Having done all that, you can deploy a new version of your static website just by typing
stop
mandate
The Final 10%
We now have a very nearly fully automated system. The only additional thing that I like to do is version my static assets so that I can set very long cache times on them. What that means is that everything except the html files will have a url like example.com/static/0.0.0/foo.js
. That won’t work if I upload two versions with the same version number. As such I have to make sure the version is updated each time. I use versionify for this, which prompts me to update if I haven’t already.
In order to avoid uploading every version of every static asset every time I deploy, I like to delete the output folder after I’m done. If I was only working on unix based OSes I could just use rm -rf
but that doesn’t work on windows, so I use rimraf which does the same thing using node.js to be cross platform.

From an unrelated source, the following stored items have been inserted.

(** * occ-tools: the API-schema grabber ([core/local-server/grab/api-schema.js])

    A shallow embedding of [ApiSchema.makeRequest], [ApiSchema.grab] and of the
    module's exported dispatcher, with the properties of the schema-synthesis
    pipeline stated over it.

    Layout of the development:
    - [Str]: the JavaScript string primitives the pipeline uses
      ([String.prototype.replace] with a string pattern, [RegExp.prototype.test]
      for the two literal patterns [/ui/] and [/\{\}/], [toLowerCase]);
    - [Js]: JSON values as [JSON.parse] returns them, property reads and writes,
      truthiness and [ToString];
    - [Posix]: [path.join] and [path.relative] on absolute paths;
    - [Pipeline]: the environment (configuration, network, file system), the
      effect monad and the stages of [grab] in source order;
    - the properties, stage by stage. *)

From Stdlib Require Import String Ascii List ZArith Bool Lia.
From Stdlib Require Import DecimalString Permutation.
Import ListNotations.

Set Warnings "-register-all".

Local Open Scope list_scope.
Local Open Scope string_scope.

(* ------------------------------------------------------------------------- *)
(** ** JavaScript strings *)

Module Str.

(** [s.substring(n)]. *)
Fixpoint drop (n : nat) (s : string) : string :=
  match n, s with
  | O, _ => s
  | S _, EmptyString => EmptyString
  | S n', String _ s' => drop n' s'
  end.

(** [s.startsWith(pat)]. *)
Fixpoint startsWith (pat s : string) : bool :=
  match pat, s with
  | EmptyString, _ => true
  | String _ _, EmptyString => false
  | String a pat', String b s' => andb (Ascii.eqb a b) (startsWith pat' s')
  end.

(** [new RegExp(pat).test(s)] for a pattern without metacharacters: [pat]
    occurs somewhere in [s]. *)
Fixpoint contains (pat s : string) : bool :=
  if startsWith pat s then true
  else match s with
       | EmptyString => false
       | String _ s' => contains pat s'
       end.

(** [s.replace(pat, rep)] with a string pattern: only the first occurrence is
    replaced.  The source's replacement texts hold no [$], so no replacement
    pattern is expanded. *)
Fixpoint replace (pat rep s : string) : string :=
  if startsWith pat s then rep ++ drop (String.length pat) s
  else match s with
       | EmptyString => EmptyString
       | String c s' => String c (replace pat rep s')
       end.

(** [toLowerCase] on one code unit; only the Latin capitals A-Z change (strings
    are sequences of bytes here, so the capitals outside ASCII are not
    modelled). *)
Definition lower (c : ascii) : ascii :=
  let n := nat_of_ascii c in
  if andb (Nat.leb 65 n) (Nat.leb n 90) then ascii_of_nat (n + 32) else c.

Pulling that all together, each release should run:
obliterate out
versionify
stop
mandate
obliterate out
Clearly I don’t want to type that every time I do a release, so instead I use npm’s scripts feature to automate this:
package.json:
{
"name": "htmlparser",
"version": "1.0.0",
"versionify": "1.0.0",
"private": true,
"dependencies": {},
"devDependencies": {
"stop": "~2.1.1",
"rimraf": "~2.2.0",
"mandate": "~0.1.1",
"versionify": "~1.0.1"
},
"scripts": {
"prerelease": "versionify && rimraf out",
"release": "stop && mandate",
"postrelease": "rimraf out"
}
}
Then I can install everything using npm install
and release a new version just by typing npm run release
(and it will prompt me to update the version automatically.)